N-glycosylation of NANOG regulates stemness and apoptosis in colon cancer cells.

To investigate the effect of N-glycosylation on NANOG regulation of colon cancer stem cell characteristics. The GEPA database was used to screen and analyze the expression of N-glycosylase in colon cancer tissues. CD133 + stem cells were selected by magnetic bead sorting of colon cancer HCT116 cells and LoVo cells. Plasmid transfection of colon cancer stem cells was performed by Lipofectamine™ 3000. Cell activity was detected by MTT method. Microsphere formation test was used to detect the diameter and number of stem cell spheres. EdU flow cytometry was used to detect cell proliferation. Scratch assay was used to detect cell migration ability. Western Blot was used to detect the expression level of apoptosis-related proteins.

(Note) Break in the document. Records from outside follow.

Lemma sent_intro m a l m' :
  zlen m' = zlen m -> bytes_ok m' -> 0 <= a -> a + zlen l <= 8 * zlen m ->
  (forall i, 0 <= i ->
    (i < a -> bits_of_bytes m' !! Z.to_nat i = bits_of_bytes m !! Z.to_nat i) /\
    (a <= i < a + zlen l -> bits_of_bytes m' !! Z.to_nat i = l !! Z.to_nat (i - a)) /\
    (8 * ((a + zlen l + 7) / 8) <= i -> bits_of_bytes m' !! Z.to_nat i = bits_of_bytes m !! Z.to_nat i)) ->
  sent m a l m'.
Proof.
  intros Hz Hok H0 H1 H. pose proof (zlen_nonneg l) as Hl. split; [done|done| | |]; apply list_eq; intros i; unfold ztake, zdrop.
  - destruct (Z.lt_ge_cases (Z.of_nat i) a); [|by rewrite !lookup_take_ge by lia].
    rewrite !lookup_take_lt by lia. destruct (H (Z.of_nat i) ltac:(lia)) as (P & _). rewrite Nat2Z.id in P. by apply P.
  - destruct (Z.lt_ge_cases (Z.of_nat i) (zlen l)).
    + rewrite lookup_take_lt, lookup_drop by lia. destruct (H (a + Z.of_nat i) ltac:(lia)) as (_ & P & _).
      replace (Z.to_nat a + i)%nat with (Z.to_nat (a + Z.of_nat i)) by lia. rewrite P by lia. f_equal. lia.
    + rewrite lookup_take_ge by lia. symmetry. apply lookup_ge_None_2. unfold zlen in *. lia.
  - set (u := 8 * ((a + zlen l + 7) / 8)) in *. assert (Hu : 0 <= u) by (apply Z.mul_nonneg_nonneg; [lia|apply Z.div_pos; lia]).
    rewrite !lookup_drop. destruct (H (u + Z.of_nat i) ltac:(lia)) as (_ & _ & P).
    replace (Z.to_nat u + i)%nat with (Z.to_nat (u + Z.of_nat i)) by lia. apply P. lia.
Qed.

Lemma up_bound x : x <= 8 * ((x + 7) / 8).
Proof. pose proof (Z.div_mod (x + 7) 8 ltac:(lia)). pose proof (Z.mod_pos_bound (x + 7) 8 ltac:(lia)). lia. Qed.

Lemma sent_nil m a : bytes_ok m -> 0 <= a <= 8 * zlen m -> sent m a [] m.
Proof. intros Hok Ha. apply sent_intro; try done; rewrite ?zlen_nil; try lia. intros i Hi. rewrite zlen_nil. split_and!; try done. intros; lia. Qed.

(** Two writes, one after the other. *)
Lemma sent_app m a l1 m1 l2 m2 :
  0 <= a -> a + zlen l1 + zlen l2 <= 8 * zlen m -> sent m a l1 m1 -> sent m1 (a + zlen l1) l2 m2 -> sent m a (l1 ++ l2) m2.
Proof.
  intros Ha Hz S1 S2. pose proof (zlen_nonneg l1). pose proof (zlen_nonneg l2).
  pose proof (sent_len _ _ _ _ S1) as Z1. pose proof (sent_len _ _ _ _ S2) as Z2.
  apply sent_intro; [lia|by destruct S2|done|rewrite zlen_app; lia|]. intros i Hi. rewrite zlen_app.
  destruct (sent_at m a l1 m1 i S1 Ha ltac:(lia) Hi) as (P1 & P2 & P3).
  destruct (sent_at m1 (a + zlen l1) l2 m2 i S2 ltac:(lia) ltac:(lia) Hi) as (Q1 & Q2 & Q3).
  replace (a + (zlen l1 + zlen l2) + 7) with (a + zlen l1 + zlen l2 + 7) by lia.
  pose proof (round_up_mono (a + zlen l1) (a + zlen l1 + zlen l2) ltac:(lia)). unfold zlen in *. split_and!.
  - intros ?. rewrite Q1, P1 by lia. done.
  - intros ?. destruct (Z.lt_ge_cases i (a + Z.of_nat (length l1))).
    + rewrite Q1, P2, lookup_app_l by lia. done.
    + rewrite Q2, lookup_app_r by lia. f_equal. lia.
  - intros ?. rewrite Q3, P3 by lia. done.
Qed.

(** A write through a pointer into the array. *)
Lemma sent_shift m o b l part :
  bytes_ok m -> 0 <= o <= zlen m -> 0 <= b -> b + zlen l <= 8 * (zlen m - o) -> sent (zdrop o m) b l part ->
  sent m (8 * o + b) l (ztake o m ++ part).
Proof.
  intros Hok Ho Hb Hz S. pose proof (zlen_nonneg l). pose proof (sent_len _ _ _ _ S) as Zp. rewrite zlen_zdrop in Zp by lia.
  pose proof (zlen_ztake o m Ho) as Zt. assert (Em : bits_of_bytes m = bits_of_bytes (ztake o m) ++ bits_of_bytes (zdrop o m))
    by (rewrite <- bits_of_bytes_app; by rewrite ztake_zdrop).
  pose proof (zlen_bits_of_bytes (ztake o m)) as Zb. rewrite Zt in Zb. unfold zlen in Zb.
  apply sent_intro; [rewrite zlen_app; lia|apply bytes_ok_app; split; [by apply bytes_ok_ztake|by destruct S]|lia|lia|].
  intros i Hi. rewrite bits_of_bytes_app, Em. destruct (Z.lt_ge_cases i (8 * o)) as [Hlt|Hge].
  { rewrite !lookup_app_l by lia. pose proof (up_bound (8 * o + b + zlen l)). split_and!; try done; lia. }
  rewrite !lookup_app_r by lia. replace (Z.to_nat i - length (bits_of_bytes (ztake o m)))%nat with (Z.to_nat (i - 8 * o)) by lia.
  destruct (sent_at (zdrop o m) b l part (i - 8 * o) S Hb ltac:(rewrite zlen_zdrop; lia) ltac:(lia)) as (P1 & P2 & P3).
  replace ((8 * o + b + zlen l + 7) / 8) with (o + (b + zlen l + 7) / 8)
    by (replace (8 * o + b + zlen l + 7) with (b + zlen l + 7 + o * 8) by lia; rewrite Z.div_add by lia; lia).
  split_and!; intros ?; [apply P1; lia|rewrite P2 by lia; f_equal; lia|apply P3; lia].
Qed.

End sent.

(** ** What the standard sends *)

Section standard.
  Variables (s : srsran_cbsegm_t) (Qm G rv : Z).

(** The bytes of the transport block in the code block [i], its size apart from its own checksum. *)
Definition payload (i : Z) : Z := fst (cb_size s i) / 8 - (if s_C s >? 1 then 3 else 0).

(** The code block of a payload. *)
Definition with_checksum (p : list Z) : list Z :=
  if s_C s >? 1 then p ++ checksum_bytes 24 (crc_of 24 SRSRAN_LTE_CRC24B (bits_of_bytes p)) else p.

(** Its share of the bits of the grant. *)
Definition share (i : Z) : Z :=
  let Gp := G / Qm in
  if i <=? s_C s - Gp mod s_C s - 1 then Qm * (Gp / s_C s) else Qm * ceil_div Gp (s_C s).
Lemma room_prefix m m' : room (m ++ m') -> room m.
Proof. unfold room. rewrite zlen_app, count_app. pose proof (zlen_nonneg m'). pose proof (count_bounds m'). destruct put; lia. Qed.

Lemma run_step m n st :
  progress m st -> grid_ptr st = zlen m -> 0 <= n -> room (m ++ replicate (Z.to_nat n) true) ->
  exists st', cp_run input n st = Some st' /\ progress (m ++ replicate (Z.to_nat n) true) st' /\ grid_ptr st' = zlen (m ++ replicate (Z.to_nat n) true).
Proof.
  intros Hp Hg Hn Hr. unfold room in Hr. unfold progress in *. unfold grid_ptr in *. rewrite zlen_app, count_app, count_replicate in Hr. rewrite zlen_app.
  assert (Hl : zlen (replicate (Z.to_nat n) true) = n) by (unfold zlen; rewrite length_replicate; lia). rewrite Hl in Hr |- *.
  change (b2z true) with 1 in Hr. replace (1 * Z.of_nat (Z.to_nat n)) with n in Hr by lia. pose proof (count_bounds m) as Hb. unfold cp_run, copy_cells.
  assert (Hc : count (m ++ replicate (Z.to_nat n) true) = count m + n) by (rewrite count_app, count_replicate; cbn; lia).
  destruct put; destruct Hp as [Ho Hi]; rewrite Ho, Hi, Hg.
  - rewrite zlen_scatter. destruct (Z.ltb_spec (zlen m) 0); [lia|]. destruct (Z.ltb_spec (count m) 0); [lia|]. destruct (Z.ltb_spec n 0); [lia|].
    destruct (Z.ltb_spec (zlen output) (zlen m + n)); [lia|]. destruct (Z.ltb_spec (zlen input) (count m + n)); [lia|]. cbn [orb mbind option_bind].
    eexists. split; [done|]. cbn [p_out in_ptr out_ptr]. split; [|done]. split; [|lia].
    rewrite (scatter_more m) by (rewrite ?Hl, ?count_replicate; cbn; lia). f_equal.
    rewrite scatter_all by (rewrite zlen_zdrop; lia). rewrite Z2Nat.id by lia. f_equal.
    rewrite zdrop_scatter, zdrop_zdrop by lia. f_equal. lia.
  - rewrite zlen_app, zlen_gather, zlen_zdrop by lia. destruct (Z.ltb_spec (count m) 0); [lia|]. destruct (Z.ltb_spec (zlen m) 0); [lia|].
    destruct (Z.ltb_spec n 0); [lia|]. destruct (Z.ltb_spec (count m + (zlen output - count m)) (count m + n)); [lia|].
    destruct (Z.ltb_spec (zlen input) (zlen m + n)); [lia|]. cbn [orb mbind option_bind].
    eexists. split; [done|]. cbn [p_out in_ptr out_ptr]. split; [|done]. split; [|lia].
    rewrite ztake_app_eq by (apply zlen_gather; lia). rewrite gather_more by lia. rewrite gather_all, Hc, <- app_assoc. f_equal. f_equal.
    apply zdrop_behind; [|lia]. apply zlen_gather. lia.
Qed.

(** Cells that are passed over. *)
Lemma pass_over m n st : progress m st -> room m -> progress (m ++ replicate n false) st.
Proof.
  unfold progress, room. intros Hp Hr. rewrite count_app, count_replicate. cbn [b2z]. rewrite Z.mul_0_l, Z.add_0_r.
  destruct put; destruct Hp as [Ho Hi]; rewrite Ho.
  - by rewrite scatter_then_none by lia.
  - rewrite gather_more by lia. by rewrite gather_none, app_nil_r.
Qed.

Compared with the control group, colon cancer stem cells transfected with mutant expression vectors with N-glycosylation site deletion had reduced cell activity, decreased proliferation and migration ability; reduced tumor stem cell sphere formation ability; and increased intracellular apoptosis level. Conclusively, The seven N-glycans in the carboxyl terminus of human NANOG are involved in the molecular quality control of NANOG protein and the maintenance of the stem cell characteristics of colon cancer stem cells, further affecting the proliferation and migration ability of colon cancer stem cells.